**Directions**
When a line in the entries below contains the word "limit", copy that line.

■ ■ ■

(* ===== verification/Printf.v ===== *)
(** * Formatted output (lib/xprintf.c and the copy of it in userland/lib.c)

    The engine [vxnprintf] behind [kprintf], [snprintf] and the userland
    [printf], for the MIPS32 machine.  A format is the list of bytes from the
    pointer to the end of its object; arguments are typed values ([parg]), and
    fetching one of another type than was passed is a [Fault].  The two copies
    differ in the size of the temporary buffer of [print_uint] and in the long
    arguments, which only the kernel has: a [variant]. *)

From S2P Require Import Prelude.

Record variant := Variant { rev_size : Z; longs : bool }.
Definition kernel_variant : variant := Variant 22 true.
Definition user_variant : variant := Variant 11 false.

(** An [int] (as a signed number), an [uint64_t], a string. *)
Inductive parg := AInt (z : Z) | ALong (z : Z) | AStr (s : list Z).

Definition FLAG_TTY : Z := 0x8000.
Definition FLAG_SMALLS : Z := 0x01.
Definition FLAG_ALT : Z := 0x02.
Definition FLAG_ZEROPAD : Z := 0x04.
Definition FLAG_LEFT : Z := 0x08.
Definition FLAG_SPACE : Z := 0x10.
Definition FLAG_SIGN : Z := 0x20.

(** [flags & f], as a condition. *)
Definition has (flags f : Z) : bool := negb (Z.land flags f =? 0).

(** Where the output goes: the buffer, the pointer [buf] into it and what has
    been sent to the terminal. *)
Record sink := Sink { buffer : list Z; buf : Z; tty : list Z }.

Definition printc (c flags : Z) (s : sink) : outcome sink :=
  if has flags FLAG_TTY then
    Done (if negb (c =? 0) then Sink (buffer s) (buf s) (tty s ++ [c]) else s)
  else
    let* b := awrite (buffer s) (buf s) c in Done (Sink b (buf s) (tty s)).

Definition move (d : Z) (s : sink) : sink := Sink (buffer s) (buf s + d) (tty s).

(** [printc(buf++, c, flags)]. *)
Definition put (c flags : Z) (s : sink) : outcome sink :=
  let* s := printc c flags s in Done (move 1 s).

(** "0123456789ABCDEF0123456789abcdef" *)
Definition digits : list Z :=
  [48; 49; 50; 51; 52; 53; 54; 55; 56; 57; 65; 66; 67; 68; 69; 70;
   48; 49; 50; 51; 52; 53; 54; 55; 56; 57; 97; 98; 99; 100; 101; 102].

(** The first loop of [print_uint]: the digits of [n] in reverse order.  A
    32-bit number has at most 32 digits. *)
Definition produce (flags base : Z) (rev : list Z) (n : Z) : outcome (Z * list Z) :=
  while_loop 33 (λ '(i, rev, n),
    let* d := aread digits (if has flags FLAG_SMALLS then 16 + n mod base else n mod base) in
    let* rev := awrite rev i d in
    if n / base =? 0 then Done (inr (i + 1, rev)) else Done (inl (i + 1, rev, n / base))) (0, rev, n).

(** [while(i < limit) { rev[i] = c; i++; }] *)
Definition pad (c limit i : Z) (rev : list Z) : outcome (Z * list Z) :=
  let* rev := for_each i limit (λ j rev, awrite rev j c) rev in
  Done (Z.max i limit, rev).

(** The last loop of [print_uint]. *)
Definition emit (flags size : Z) (rev : list Z) (i : Z) (s : sink) : outcome (Z * sink) :=
  while_loop (S (Z.to_nat (i + 1))) (λ '(i, written, s),
    if (0 <=? i) && (written <? size) then
      let* c := aread rev i in
      let* s := put c flags s in
      Done (inl (i - 1, written + 1, s))
    else Done (inr (written, s))) (i, 0, s).

Section engine.
Variable v : variant.

Definition print_uint (size n base flags prec width : Z) (s : sink) : outcome (Z * sink) :=
  if size <=? 0 then Done (0, s)
  else
  let* '(i, rev) := produce flags base (replicate (Z.to_nat (rev_size v)) 0) n in
  let prec := MIN prec (rev_size v) in
  let width := MIN width (rev_size v) in
  let* '(i, rev) := pad 48 prec i rev in
  let* '(i, rev) := pad 32 width i rev in
  emit flags size rev (i - 1) s.

(** [scan_int]: the number and the rest of the string. *)
Fixpoint scan_int (value : Z) (s : list Z) : outcome (Z * list Z) :=
  match s with
  | [] => Fault
  | c :: r =>
      if (48 <? s8 c) && (s8 c <? 57) then scan_int (s32 (10 * value + (s8 c - 48))) r
      else Done (value, s)
  end.

(** One modifier: the new flags, width, precision and format, or [None] for
    another character. *)
Definition modifier (flags width prec ch : Z) (fmt : list Z)
    : outcome (option (Z * Z * Z * list Z)) :=
  if ch =? 35 then Done (Some (Z.lor flags FLAG_ALT, width, prec, fmt))
  else if ch =? 48 then Done (Some (Z.lor flags FLAG_ZEROPAD, width, prec, fmt))
  else if ch =? 32 then Done (Some (Z.lor flags FLAG_SPACE, width, prec, fmt))
  else if ch =? 43 then Done (Some (Z.lor flags FLAG_SIGN, width, prec, fmt))
  else if ch =? 45 then Done (Some (Z.lor flags FLAG_LEFT, width, prec, fmt))
  else if ch =? 46 then
    let* '(prec, fmt) := scan_int 0 fmt in Done (Some (flags, width, prec, fmt))
  else if (49 <=? ch) && (ch <=? 57) then
    let* '(width, fmt) := scan_int 0 (ch :: fmt) in Done (Some (flags, width, prec, fmt))
  else Done None.

(** The loop over the modifiers; [ch] is the character after them. *)
Definition modifiers (fuel : nat) (flags ch : Z) (fmt : list Z)
    : outcome (Z * Z * Z * Z * list Z) :=
  while_loop fuel (λ '(flags, width, prec, ch, fmt),
    let* m := modifier flags width prec ch fmt in
    match m with
    | None => Done (inr (flags, width, prec, ch, fmt))
    | Some (flags, width, prec, fmt) =>
        match fmt with
        | [] => Fault
        | ch :: fmt =>
            if ch =? 0 then Done (inr (flags, width, prec, ch, fmt))
            else Done (inl (flags, width, prec, ch, fmt))
        end
    end) (flags, -1, -1, ch, fmt).

(** [va_arg] *)
Definition va_int (args : list parg) : outcome (Z * list parg) :=
  match args with AInt z :: r => Done (z, r) | _ => Fault end.
Definition va_long (args : list parg) : outcome (Z * list parg) :=
  match args with ALong z :: r => Done (z, r) | _ => Fault end.
Definition va_str (args : list parg) : outcome (list Z * list parg) :=
  match args with AStr s :: r => Done (s, r) | _ => Fault end.

(** The argument of [u], [p], [x] and [X]: a long one if the character at [p] is
    [L] or [l], which is then skipped. *)
Definition va_unsigned (p fmt : list Z) (args : list parg) : outcome (Z * list Z * list parg) :=
  let* c := if longs v then match p with [] => Fault | c :: _ => Done c end else Done 0 in
  if (c =? 76) || (c =? 108) then
    let* '(z, args) := va_long args in Done (u32 z, drop 1 fmt, args)
  else
    let* '(z, args) := va_int args in Done (u32 z, fmt, args).

(** What one conversion leaves: the characters written so far, the format, the
    arguments and the sink. *)
Definition conv : Type := Z * list Z * list parg * sink.

Definition conv_signed (size written flags : Z) (fmt : list Z) (args : list parg) (s : sink)
    : outcome conv :=
  let* '(arg, args) := va_int args in
  let* '(written, arg, s) :=
    if arg <? 0 then
      let* s := put 45 flags s in Done (written + 1, s32 (- arg), s)
    else Done (written, arg, s) in
  let* '(written, s) :=
    if has flags FLAG_SIGN then
      let* s := put 43 flags s in Done (written + 1, s)
    else if has flags FLAG_SPACE then
      let* s := put 32 flags s in Done (written + 1, s)
    else Done (written, s) in
  let* '(w, s) := print_uint (size - written) (u32 arg) 10 flags 0 0 s in
  Done (written + w, fmt, args, s).

(** [if (prec < width && (flags & FLAG_ZEROPAD)) prec = width;] *)
Definition zero_prec (flags prec width : Z) : Z :=
  if (prec <? width) && has flags FLAG_ZEROPAD then width else prec.

Definition conv_octal (size written flags width prec : Z) (fmt : list Z) (args : list parg) (s : sink)
    : outcome conv :=
  let prec := zero_prec flags prec width in
  let* '(z, args) := va_int args in
  let* '(w, s) := print_uint (size - written) (u32 z) 8 flags prec width s in
  Done (written + w, fmt, args, s).

Definition conv_unsigned (size written flags width prec : Z) (p fmt : list Z) (args : list parg)
    (s : sink) : outcome conv :=
  let prec := zero_prec flags prec width in
  let* '(z, fmt, args) := va_unsigned p fmt args in
  let* '(w, s) := print_uint (size - written) z 10 flags prec width s in
  Done (written + w, fmt, args, s).

Definition conv_hex (size written flags width prec : Z) (p fmt : list Z) (args : list parg)
    (s : sink) : outcome conv :=
  let* '(written, width, s) :=
    if has flags FLAG_ALT then
      let* s := put 48 flags s in
      let written := written + 1 in
      let* '(written, s) :=
        if written <? size then let* s := put 120 flags s in Done (written + 1, s)
        else Done (written, s) in
      Done (written, width - 2, s)
    else Done (written, width, s) in
  let prec := zero_prec flags prec width in
  let* '(z, fmt, args) := va_unsigned p fmt args in
  let* '(w, s) := print_uint (size - written) z 16 flags prec width s in
  Done (written + w, fmt, args, s).

Definition conv_char (written flags : Z) (fmt : list Z) (args : list parg) (s : sink) : outcome conv :=
  let* '(z, args) := va_int args in
  let* s := put (u8 z) flags s in
  Done (written + 1, fmt, args, s).

(** [while(written < w && *s != '\0') { printc(buf++, *s++, flags); written++; }] *)
Fixpoint put_string (w written flags : Z) (str : list Z) (s : sink) : outcome (Z * sink) :=
  if written <? w then
    match str with
    | [] => Fault
    | c :: str =>
        if c =? 0 then Done (written, s)
        else let* s := put c flags s in put_string w (written + 1) flags str s
    end
  else Done (written, s).

Definition conv_string (size written flags prec : Z) (fmt : list Z) (args : list parg) (s : sink)
    : outcome conv :=
  let* '(str, args) := va_str args in
  let w := if negb (prec =? -1) && (s32 (written + prec) <? size) then s32 (written + prec) else size in
  let* '(written, s) := put_string w written flags str s in
  Done (written, fmt, args, s).

(** The conversions.  The flags that [p], [x] and [X] set are not kept: the next
    directive clears them before it reads them. *)
Definition convert (size written flags width prec ch : Z) (p fmt : list Z) (args : list parg) (s : sink)
    : outcome conv :=
  if (ch =? 105) || (ch =? 100) then conv_signed size written flags fmt args s
  else if ch =? 111 then conv_octal size written flags width prec fmt args s
  else if ch =? 117 then conv_unsigned size written flags width prec p fmt args s
  else if ch =? 112 then
    conv_hex size written (Z.lor (Z.lor flags FLAG_ALT) FLAG_SMALLS) width prec p fmt args s
  else if ch =? 120 then conv_hex size written (Z.lor flags FLAG_SMALLS) width prec p fmt args s
  else if ch =? 88 then conv_hex size written flags width prec p fmt args s
  else if ch =? 99 then conv_char written flags fmt args s
  else if ch =? 115 then conv_string size written flags prec fmt args s
  else let* s := put ch flags s in Done (written + 1, fmt, args, s).

(** The end of [vxnprintf]. *)
Definition finish (size written flags : Z) (s : sink) : outcome (Z * sink) :=
  let '(written, s) := if written =? size then (-1, move (-1) s) else (written, s) in
  let* s := printc 0 flags s in
  Done (written, s).

Definition vxnprintf (fuel : nat) (size : Z) (fmt : list Z) (args : list parg) (flags : Z) (s : sink)
    : outcome (Z * sink) :=
  if size <=? 0 then Done (0, s)
  else
  let* '(written, flags, s) := while_loop fuel (λ '(written, flags, fmt, args, s),
    if negb (written <? size) then Done (inr (written, flags, s))
    else
    match fmt with
    | [] => Fault
    | ch :: fmt =>
    if ch =? 0 then Done (inr (written, flags, s))
    else if negb (ch =? 37) then
      let* s := put ch flags s in Done (inl (written + 1, flags, fmt, args, s))
    else
    match fmt with
    | [] => Fault
    | ch :: fmt =>
    let p := fmt in
    if ch =? 0 then Done (inr (written, flags, s))
    else
    let* '(flags, width, prec, ch, fmt) := modifiers fuel (Z.land flags FLAG_TTY) ch fmt in
    if ch =? 0 then Done (inr (written, flags, s))
    else
    let* '(written, fmt, args, s) := convert size written flags width prec ch p fmt args s in
    Done (inl (written, flags, fmt, args, s))
    end
    end) (0, flags, fmt, args, s) in
  finish size written flags s.
End engine.

(** ** The entry points of the kernel *)

Definition vsnprintf (fuel : nat) (str : list Z) (size : Z) (fmt : list Z) (args : list parg)
    : outcome (Z * list Z) :=
  let* '(written, s) := vxnprintf kernel_variant fuel size fmt args 0 (Sink str 0 []) in
  Done (written, buffer s).

Definition snprintf (fuel : nat) (str : list Z) (size : Z) (fmt : list Z) (args : list parg)
    : outcome (Z * list Z) :=
  let* '(written, s) := vxnprintf kernel_variant fuel size fmt args 0 (Sink str 0 []) in
  Done (written, buffer s).

(** The polled terminal with [kprintf_slock] and the interrupt state of the
    processor that prints. *)
Record console := Console { kprintf_slock : Z; intr_enabled : bool; screen : list Z }.

(** [_interrupt_disable] and [spinlock_acquire]: the old interrupt state.  A lock
    that is held is waited for. *)
Definition console_lock (c : console) : outcome (bool * console) :=
  if kprintf_slock c =? 0 then Done (intr_enabled c, Console 1 false (screen c)) else Blocked.

Definition console_unlock (intr_state : bool) (c : console) : console :=
  Console 0 intr_state (screen c).

Definition kvprintf (fuel : nat) (fmt : list Z) (args : list parg) (c : console)
    : outcome (Z * console) :=
  let* '(intr_state, c) := console_lock c in
  let* '(written, s) :=
    vxnprintf kernel_variant fuel 0x7fffffff fmt args FLAG_TTY (Sink [] 0 (screen c)) in
  Done (written, console_unlock intr_state (Console (kprintf_slock c) (intr_enabled c) (tty s))).

Definition kprintf (fuel : nat) (fmt : list Z) (args : list parg) (c : console)
    : outcome (Z * console) :=
  let* '(intr_state, c) := console_lock c in
  let* '(written, s) :=
    vxnprintf kernel_variant fuel 0x7fffffff fmt args FLAG_TTY (Sink [] 0 (screen c)) in
  Done (written, console_unlock intr_state (Console (kprintf_slock c) (intr_enabled c) (tty s))).

(** ** The copy of the userland library *)
Definition user_print_uint := print_uint user_variant.
Definition user_vxnprintf := vxnprintf user_variant.

(** The output of [printf] is the list of characters [putc] has sent. *)
Definition printf (fuel : nat) (fmt : list Z) (args : list parg) (out : list Z)
    : outcome (Z * list Z) :=
  let* '(written, s) := user_vxnprintf fuel 0x7fffffff fmt args FLAG_TTY (Sink [] 0 out) in
  Done (written, tty s).

Definition user_snprintf (fuel : nat) (str : list Z) (size : Z) (fmt : list Z) (args : list parg)
    : outcome (Z * list Z) :=
  let* '(written, s) := user_vxnprintf fuel size fmt args 0 (Sink str 0 []) in
  Done (written, buffer s).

■ ■ ■

**Exercise response**
(** [while(i < limit) { rev[i] = c; i++; }] *)
Definition pad (c limit i : Z) (rev : list Z) : outcome (Z * list Z) :=
  let* rev := for_each i limit (λ j rev, awrite rev j c) rev in
  Done (Z.max i limit, rev).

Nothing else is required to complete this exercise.